(** C1: for the list of the elements [items] followed by [e], each read
    by [parseElement], with a separator kind and a breaker kind that
    differ (and neither is [TT_NONE]): under [TRAILING_REQUIRED],
    [parseSeparatedList] returns the elements' values on
    [e1 sep ... eN sep B], stopping at [B], and throws a user-facing
    error on [e1 sep ... eN B]; under [TRAILING_FORBIDDEN] it throws on
    the first input and returns the values on the second; under
    [TRAILING_OPTIONAL] it returns the values on both.  The empty list,
    the breaker alone, is returned as such under every policy. *)
Theorem parseSeparatedList_trailing_policy :
  forall (fuel : nat) (items : list (ListElement T * Token))
         (e : ListElement T) (s b : Token) (rest : list Lexeme),
    Forall (ReadsItem sep B pe) items -> ReadsElement sep B pe e ->
    type s = sep -> type b = B -> S (length items) < fuel ->
    parseSeparatedList sep TRAILING_REQUIRED B pe fuel
      (primed (withTrailing items e s b rest))
    = Return (values items ++ [el_value e]) (stateAt b rest)
    /\ parseSeparatedList sep TRAILING_REQUIRED B pe fuel
         (primed (withoutTrailing items e b rest))
       = Throw (UserError [Txt "Expected trailing "; Typ sep]
                  (Some (position b)))
    /\ parseSeparatedList sep TRAILING_FORBIDDEN B pe fuel
         (primed (withTrailing items e s b rest))
       = Throw (UserError [Txt "Found trailing "; Typ sep;
                           Txt " in list, expected new element"]
                  (Some (position b)))
    /\ parseSeparatedList sep TRAILING_FORBIDDEN B pe fuel
         (primed (withoutTrailing items e b rest))
       = Return (values items ++ [el_value e]) (stateAt b rest)
    /\ parseSeparatedList sep TRAILING_OPTIONAL B pe fuel
         (primed (withTrailing items e s b rest))
       = Return (values items ++ [el_value e]) (stateAt b rest)
    /\ parseSeparatedList sep TRAILING_OPTIONAL B pe fuel
         (primed (withoutTrailing items e b rest))
       = Return (values items ++ [el_value e]) (stateAt b rest)
    /\ (forall mode : TrailingSeparator,
          parseSeparatedList sep mode B pe fuel (stateAt b rest)
          = Return [] (stateAt b rest)).
Proof.
  intros fuel items e s b rest Hitems He Hs Hb Hfuel.
  repeat split.
  7:{ intros mode. destruct fuel as [| fuel]; [lia |].
      apply loop_at_breaker. exact Hb. }
  - exact (loop_with_trailing TRAILING_REQUIRED fuel items e s b rest
             Hitems He Hs Hb Hfuel).
  - exact (loop_without_trailing TRAILING_REQUIRED fuel items e b rest
             Hitems He Hb Hfuel).
  - exact (loop_with_trailing TRAILING_FORBIDDEN fuel items e s b rest
             Hitems He Hs Hb Hfuel).
  - exact (loop_without_trailing TRAILING_FORBIDDEN fuel items e b rest
             Hitems He Hb Hfuel).
  - exact (loop_with_trailing TRAILING_OPTIONAL fuel items e s b rest
             Hitems He Hs Hb Hfuel).
  - exact (loop_without_trailing TRAILING_OPTIONAL fuel items e b rest
             Hitems He Hb Hfuel).
Qed.

End SeparatedListProperties.

Section ParameterSteps.
Context `{Ext : Externals}.

Lemma parsePureType_X_In (tokens : list TokenType) (s : Parser (TS := ScriptedSource)) :
  In (type (_currentToken s)) tokens ->
  parsePureType_X tokens s = match_ (type (_currentToken s)) s.
Proof.
  induction tokens as [| token tokens IH]; intros Hin.
  - destruct Hin.
  - cbn [parsePureType_X]. unfold bind at 1. unfold currentToken at 1.
    destruct (type (_currentToken s) =?t token) eqn:E.
    + apply TokenType_eqb_eq in E. rewrite <- E. reflexivity.
    + apply IH. destruct Hin as [H | H]; [| exact H].
      apply TokenType_eqb_false in E. congruence.
Qed.

Lemma parseType_loop_stop (fuel : nat) (pointerDepth : Z)
  (s : Parser (TS := ScriptedSource)) :
  type (_currentToken s) <> TT_STAR ->
  parseType_loop (S fuel) pointerDepth s = Return pointerDepth s.
Proof.
  intros H. cbn [parseType_loop]. unfold bind, currentToken.
  rewrite (TokenType_eqb_neq _ _ H). reflexivity.
Qed.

▬▬▬

» **YOUR GOAL**:
Retype the complete listing exactly.

» **SOLUTION BELOW**:
(** C1: for the list of the elements [items] followed by [e], each read
    by [parseElement], with a separator kind and a breaker kind that
    differ (and neither is [TT_NONE]): under [TRAILING_REQUIRED],
    [parseSeparatedList] returns the elements' values on
    [e1 sep ... eN sep B], stopping at [B], and throws a user-facing
    error on [e1 sep ... eN B]; under [TRAILING_FORBIDDEN] it throws on
    the first input and returns the values on the second; under
    [TRAILING_OPTIONAL] it returns the values on both.  The empty list,
    the breaker alone, is returned as such under every policy. *)
Theorem parseSeparatedList_trailing_policy :
  forall (fuel : nat) (items : list (ListElement T * Token))
         (e : ListElement T) (s b : Token) (rest : list Lexeme),
    Forall (ReadsItem sep B pe) items -> ReadsElement sep B pe e ->
    type s = sep -> type b = B -> S (length items) < fuel ->
    parseSeparatedList sep TRAILING_REQUIRED B pe fuel
      (primed (withTrailing items e s b rest))
    = Return (values items ++ [el_value e]) (stateAt b rest)
    /\ parseSeparatedList sep TRAILING_REQUIRED B pe fuel
         (primed (withoutTrailing items e b rest))
       = Throw (UserError [Txt "Expected trailing "; Typ sep]
                  (Some (position b)))
    /\ parseSeparatedList sep TRAILING_FORBIDDEN B pe fuel
         (primed (withTrailing items e s b rest))
       = Throw (UserError [Txt "Found trailing "; Typ sep;
                           Txt " in list, expected new element"]
                  (Some (position b)))
    /\ parseSeparatedList sep TRAILING_FORBIDDEN B pe fuel
         (primed (withoutTrailing items e b rest))
       = Return (values items ++ [el_value e]) (stateAt b rest)
    /\ parseSeparatedList sep TRAILING_OPTIONAL B pe fuel
         (primed (withTrailing items e s b rest))
       = Return (values items ++ [el_value e]) (stateAt b rest)
    /\ parseSeparatedList sep TRAILING_OPTIONAL B pe fuel
         (primed (withoutTrailing items e b rest))
       = Return (values items ++ [el_value e]) (stateAt b rest)
    /\ (forall mode : TrailingSeparator,
          parseSeparatedList sep mode B pe fuel (stateAt b rest)
          = Return [] (stateAt b rest)).
Proof.
  intros fuel items e s b rest Hitems He Hs Hb Hfuel.
  repeat split.
  7:{ intros mode. destruct fuel as [| fuel]; [lia |].
      apply loop_at_breaker. exact Hb. }
  - exact (loop_with_trailing TRAILING_REQUIRED fuel items e s b rest
             Hitems He Hs Hb Hfuel).
  - exact (loop_without_trailing TRAILING_REQUIRED fuel items e b rest
             Hitems He Hb Hfuel).
  - exact (loop_with_trailing TRAILING_FORBIDDEN fuel items e s b rest
             Hitems He Hs Hb Hfuel).
  - exact (loop_without_trailing TRAILING_FORBIDDEN fuel items e b rest
             Hitems He Hb Hfuel).
  - exact (loop_with_trailing TRAILING_OPTIONAL fuel items e s b rest
             Hitems He Hs Hb Hfuel).
  - exact (loop_without_trailing TRAILING_OPTIONAL fuel items e b rest
             Hitems He Hb Hfuel).
Qed.

End SeparatedListProperties.

Section ParameterSteps.
Context `{Ext : Externals}.

Lemma parsePureType_X_In (tokens : list TokenType) (s : Parser (TS := ScriptedSource)) :
  In (type (_currentToken s)) tokens ->
  parsePureType_X tokens s = match_ (type (_currentToken s)) s.
Proof.
  induction tokens as [| token tokens IH]; intros Hin.
  - destruct Hin.
  - cbn [parsePureType_X]. unfold bind at 1. unfold currentToken at 1.
    destruct (type (_currentToken s) =?t token) eqn:E.
    + apply TokenType_eqb_eq in E. rewrite <- E. reflexivity.
    + apply IH. destruct Hin as [H | H]; [| exact H].
      apply TokenType_eqb_false in E. congruence.
Qed.

Lemma parseType_loop_stop (fuel : nat) (pointerDepth : Z)
  (s : Parser (TS := ScriptedSource)) :
  type (_currentToken s) <> TT_STAR ->
  parseType_loop (S fuel) pointerDepth s = Return pointerDepth s.
Proof.
  intros H. cbn [parseType_loop]. unfold bind, currentToken.
  rewrite (TokenType_eqb_neq _ _ H). reflexivity.
Qed.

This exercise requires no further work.